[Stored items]
........

(** * Car(); in-memory patch system: a shallow embedding of
      [src/patch/carPatcher.ts] and of the patch routes that call it, and
      the properties of the patch pipeline.

    JavaScript strings are sequences of UTF-16 code units; they are modelled
    as [list N].  The regular expression [CAR_REGEX] (flags [g] and [m]: line
    start, group 1 = [\s*], the token [Car\(\);], [\s*], line end) is modelled
    by a backtracking matcher written out for that pattern, and
    [String.prototype.match] / [String.prototype.replace] by one scan that
    follows the [lastIndex] loop of a global regular expression. *)

From Stdlib Require Import Strings.String Strings.Ascii DecimalNat.
From stdpp Require Import base numbers list sorting gmap.

Local Open Scope N_scope.
Local Open Scope nat_scope.

#[local] Set Warnings "-clear-no-such-hyp".

(** ** JavaScript strings *)

Module JS.

(** A string value: its UTF-16 code units. *)
Definition str : Type := list N.

(** A string literal of the source (code units below 256). *)
Definition lit (s : string) : str :=
  (λ a, N_of_ascii a) <$> list_ascii_of_string s.

(** The line feed, [\n]. *)
Definition LF : N := 10%N.

(** [LineTerminator] of ECMAScript: LF, CR, LS, PS.  With the [m] flag, [^]
    matches after one and [$] before one. *)
Definition is_line_terminator (c : N) : bool :=
  bool_decide (c ∈ [10; 13; 8232; 8233]%N).
(** The largest finite number of the format. *)
Definition max_finite (f : format) : R :=
  (IZR (2 ^ prec f - 1) * bpow (emax f - prec f))%R.

Definition is_neg (x : R) : bool := if Rlt_dec x 0 then true else false.

(** The value of the format that an exact result [x] becomes: the rounded
    number, or the infinity of its sign once that exceeds the range. *)
Definition fround (f : format) (x : R) : fp :=
  let r := round_real f x in
  if Rlt_dec (max_finite f) (Rabs r) then Inf (is_neg x) else Finite r.

Definition fneg (a : fp) : fp :=
  match a with
  | Finite x => Finite (- x)
  | Inf s => Inf (negb s)
  | NaN => NaN
  end.

Definition fadd (f : format) (a b : fp) : fp :=
  match a, b with
  | NaN, _ | _, NaN => NaN
  | Inf s, Inf s' => if Bool.eqb s s' then Inf s else NaN
  | Inf s, Finite _ | Finite _, Inf s => Inf s
  | Finite x, Finite y => fround f (x + y)
  end.

Definition fsub (f : format) (a b : fp) : fp := fadd f a (fneg b).

Definition fmul (f : format) (a b : fp) : fp :=
  match a, b with
  | NaN, _ | _, NaN => NaN
  | Inf s, Inf s' => Inf (xorb s s')
  | Inf s, Finite y | Finite y, Inf s =>
      if Req_EM_T y 0 then NaN else Inf (xorb s (is_neg y))
  | Finite x, Finite y => fround f (x * y)
  end.

Definition fdiv (f : format) (a b : fp) : fp :=
  match a, b with
  | NaN, _ | _, NaN => NaN
  | Inf _, Inf _ => NaN
  | Inf s, Finite y => Inf (xorb s (is_neg y))
  | Finite _, Inf _ => Finite 0
  | Finite x, Finite y =>
      if Req_EM_T y 0
      then if Req_EM_T x 0 then NaN else Inf (is_neg x)
      else fround f (x / y)
  end.

(** The comparison [a > b]: false as soon as one side is NaN. *)
Definition fgt (a b : fp) : bool :=
  match a, b with
  | Finite x, Finite y => float_gt x y
  | Inf false, Finite _ | Inf false, Inf true | Finite _, Inf true => true
  | _, _ => false
  end.

(** [pow(10, x)] of the C library, on [double]: the exact power rounded to
    double precision, with the limits at the infinities. *)
Definition pow10 (x : fp) : fp :=
  match x with
  | Finite x => fround binary64 (Rpower 10 x)
  | Inf false => Inf false
  | Inf true => Finite 0
  | NaN => NaN
  end.

(** The conversion of a [double] to [float]. *)
Definition narrow (d : fp) : fp :=
  match d with
  | Finite x => fround binary32 x
  | Inf s => Inf s
  | NaN => NaN
  end.

(** ** player.h, player.cpp *)

Module Player.

Record t : Type := mk {
  id_ : Z;
  rating_ : float;
  rd_ : float;
  num_comps_ : Z
}.

(** [const float Q = log(10) / 400;] *)
Definition Q : float := (ln 10 / 400)%R.

(** [Player(int id, float rating=0, float rd=350)] *)
Definition new (id : Z) (rating rd : float) : t :=
  {| id_ := id; rating_ := rating; rd_ := rd; num_comps_ := 0 |}.

Definition default_rating : float := 0%R.
Definition default_rd : float := 350%R.

(** The converting constructor call [Player(id)], both defaults taken. *)
Definition of_int (id : Z) : t := new id default_rating default_rd.

Definition get_rating (p : t) : float := rating_ p.
Definition get_rd (p : t) : float := rd_ p.
Definition get_num_comps (p : t) : Z := num_comps_ p.

(** [rating = rating;] assigns the parameter to itself; the object is left
    as it was. *)
Definition set_rating (p : t) (rating : float) : t :=
  let rating := rating in p.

........

=== WHAT TO WORK ON ===
Tell how many lines in the data include the string "call". Reply with the number and no other text.

=== EXPECTED ANSWER ===
2